Tahini is a creamy sesame seed paste that can be used on its own as a dip, but shines when added to other ingredients. It plays a starring role in hummus, for example. It is rich in healthy fats and contains both omega 3 and 6 fatty acids, calcium and numerous B vitamins.
I have tried many commercial tahini brands and some are better than others. Although some oil pooling on top is natural, tahini that has a large amount of separation should be avoided as it is not fresh. Look for tahini made by companies that specialize in Middle Eastern products.
The best tahini is made with the white Ethiopian sesame seeds called humera and there are several places that sell it. In Toronto, Pusateri’s carries Halvana, an excellent brand, and Parallel restaurant makes and sells its own version. The U.S. brand Soom, highly prized by foodies, is available at Souk Tabule at 494 Front St. E., in Toronto, as well as on Amazon. Whole Foods locations across Canada also stock excellent tahini although not necessarily these brands.
Aside from in hummus, tahini can be used in salad dressings, dips, soups, cookies, or eaten as a spread on toast. It pairs well with lemon, miso, cumin, parsley, cilantro and garlic, and is a perfect substitute for peanut butter in recipes. Satisfy your sugar and chocolate urge with the inclusion of super healthy tahini in brownies. It takes away any guilt.

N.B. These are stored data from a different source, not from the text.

(** * 8D report assistant: status resolver, adopt transition, audit and
      translation pipelines, Word export

    A shallow embedding of [app.py].  Python values that come back from
    [json.loads] are embedded as [pyval]; Python exceptions are explicit
    ([res]); the Streamlit session, the widgets' messages and the calls
    made to the chat-completion service are explicit state ([world]).

    Python [str] values are embedded as their UTF-8 encoding (Rocq
    [string]s are byte strings).  Equality of two [str] values is equality
    of their encodings, and because the delimiter used by the translation
    pipeline is ASCII, its occurrences in a [str] are exactly its
    occurrences in the encoding. *)

From Stdlib Require Import ZArith String Ascii.
From Stdlib Require Import Floats.SpecFloat.
From stdpp Require Import gmap strings list fin_maps.

#[local] Set Warnings "-register-all".

(** ** Python values, exceptions *)

Module Py.

(** What [json.loads] can return: [None], [bool], [int], [float], [str],
    [list], and [dict] with [str] keys. *)
Inductive pyval :=
| PNone
| PBool (b : bool)
| PInt (n : Z)
| PFloat (f : spec_float)
| PStr (s : string)
| PList (l : list pyval)
| PDict (d : gmap string pyval).

(** The exceptions the modelled code can meet.  [StopException] and
    [RerunException] are what [st.stop()] and [st.rerun()] raise to end the
    script run; they derive from [BaseException], so [except Exception]
    lets them through.  The others derive from [Exception]. *)
Inductive exn :=
| AttributeError
| TypeError
| KeyError
| IndexError
| ValueError
| OverflowError
| ServiceError (msg : string)
| StopException
| RerunException.
(** * System report generator of protoplaster: a shallow embedding

    Source: [protoplaster/report_generators/system_report/protoplaster_system_report.py].

    The generator loads a YAML document that maps command names to command
    objects, runs every command through a shell (falling back along the
    [on-fail] chain), post-processes the captured output with summary
    scripts and returns the ordered list of files of the report archive.

    Everything the script obtains from its host (subprocesses, the template
    engine, the files next to the module, Python's [str] and [int]) is
    gathered in a [Platform]; the script itself is embedded in a
    state-and-exception monad over the host's world and a trace of the
    observable events. *)

From Stdlib Require Import String Ascii List ZArith Bool Lia DecimalString.
Import ListNotations.

Local Open Scope string_scope.
Local Open Scope list_scope.

Set Warnings "-register-all".

(** ** Loaded YAML documents

    What [yaml.safe_load] returns, restricted to the scalars the consumed
    shape can hold.  A mapping is an association list in the order of the
    Python dict ([dict.items()] iterates in that order); a lookup takes the
    first binding, and a Python dict binds a key once.  Keys are strings. *)

Inductive yaml : Type :=
| YNull
| YBool (b : bool)
| YInt (z : Z)
| YStr (s : string)
| YList (items : list yaml)
| YMap (entries : list (string * yaml)).

Fixpoint lookup (key : string) (entries : list (string * yaml)) : option yaml :=
  match entries with
  | [] => None
  | (k, v) :: rest => if String.eqb k key then Some v else lookup key rest
  end.

Definition has_key (key : string) (entries : list (string * yaml)) : bool :=
  match lookup key entries with Some _ => true | None => false end.

(** [value == "text"] for a loaded value and a string literal. *)
Definition eq_str (v : yaml) (text : string) : bool :=
  match v with
  | YStr s => String.eqb s text
  | _ => false
  end.

(** Python truthiness, as used by [if config.output_file:]. *)
Definition truthy (v : yaml) : bool :=
  match v with
  | YNull => false
  | YBool b => b
  | YInt z => negb (Z.eqb z 0)
  | YStr s => negb (String.eqb s "")
  | YList items => match items with [] => false | _ => true end
  | YMap entries => match entries with [] => false | _ => true end
  end.

(** [sub in text] on Python strings. *)
Definition contains (sub text : string) : bool :=
  match String.index 0 sub text with Some _ => true | None => false end.

Fixpoint chars (s : string) : list string :=
  match s with
  | EmptyString => []
  | String c rest => String c EmptyString :: chars rest
  end.

(** ** The static-assets directory

    A regular file holds bytes; a directory lists its entries in the order
    [os.walk] finds them. *)

Inductive fsnode : Type :=
| File (content : string)
| Dir (children : list (string * fsnode)).

Fixpoint fs_lookup (name : string) (children : list (string * fsnode)) : option fsnode :=
  match children with
  | [] => None
  | (k, n) :: rest => if String.eqb k name then Some n else fs_lookup name rest
  end.

(** ** The classes of the script *)

(** [class SummaryConfig]: [title] and [script] are stored as loaded. *)
Record SummaryConfig : Type := mkSummaryConfig {
  summary_title : yaml;
  summary_script : yaml
}.

(** [class CommandConfig].  [output_file] is [config.get("output", None)];
    [on_fail] is the configuration built from [config["on-fail"]]. *)
Inductive CommandConfig : Type :=
| mkCommandConfig (name : string) (script : yaml)
    (summary_configs : list SummaryConfig) (output_file : yaml)
    (on_fail : option CommandConfig).

Definition name (c : CommandConfig) : string :=
  match c with mkCommandConfig n _ _ _ _ => n end.
Definition script (c : CommandConfig) : yaml :=
  match c with mkCommandConfig _ s _ _ _ => s end.
Definition summary_configs (c : CommandConfig) : list SummaryConfig :=
  match c with mkCommandConfig _ _ l _ _ => l end.
Definition output_file (c : CommandConfig) : yaml :=
  match c with mkCommandConfig _ _ _ o _ => o end.
Definition on_fail (c : CommandConfig) : option CommandConfig :=
  match c with mkCommandConfig _ _ _ _ f => f end.

(** [@dataclass SubReportSummary]. *)
Record SubReportSummary : Type := mkSubReportSummary {
  title : yaml;
  content : string
}.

Making your own tahini is ideal because you can toast the sesame seeds, if desired, to give more flavour. After toasting, grind them in a food processor or high-speed blender.
Here’s a simple recipe:
Preheat the oven to 350 F. Spread 3 cups fresh sesame seeds on a parchment-lined baking sheet. Bake seeds for 6 to 10 minutes, stirring occasionally. Watch that they do not brown but remain a creamy colour. I find that roasting gives the tahini a fuller flavour, but you can omit this step, and if you have the humera seeds do not roast. Although you can make it in a food processor, a Vitamix or heavy-duty blender does the best job for a creamy consistency. Add a few tablespoons of grapeseed or light-tasting oil to bind it together. Homemade tahini will keep refrigerated for a couple of months.
To make a spread, add a little water to thin down your tahini. I like to add a couple of tablespoons of whipping cream to make it richer it, but it is not necessary. Throw in some spices, such as ground cumin or coriander, and a little chili, parsley, garlic and lemon juice, then use it as a dip with pita or vegetables.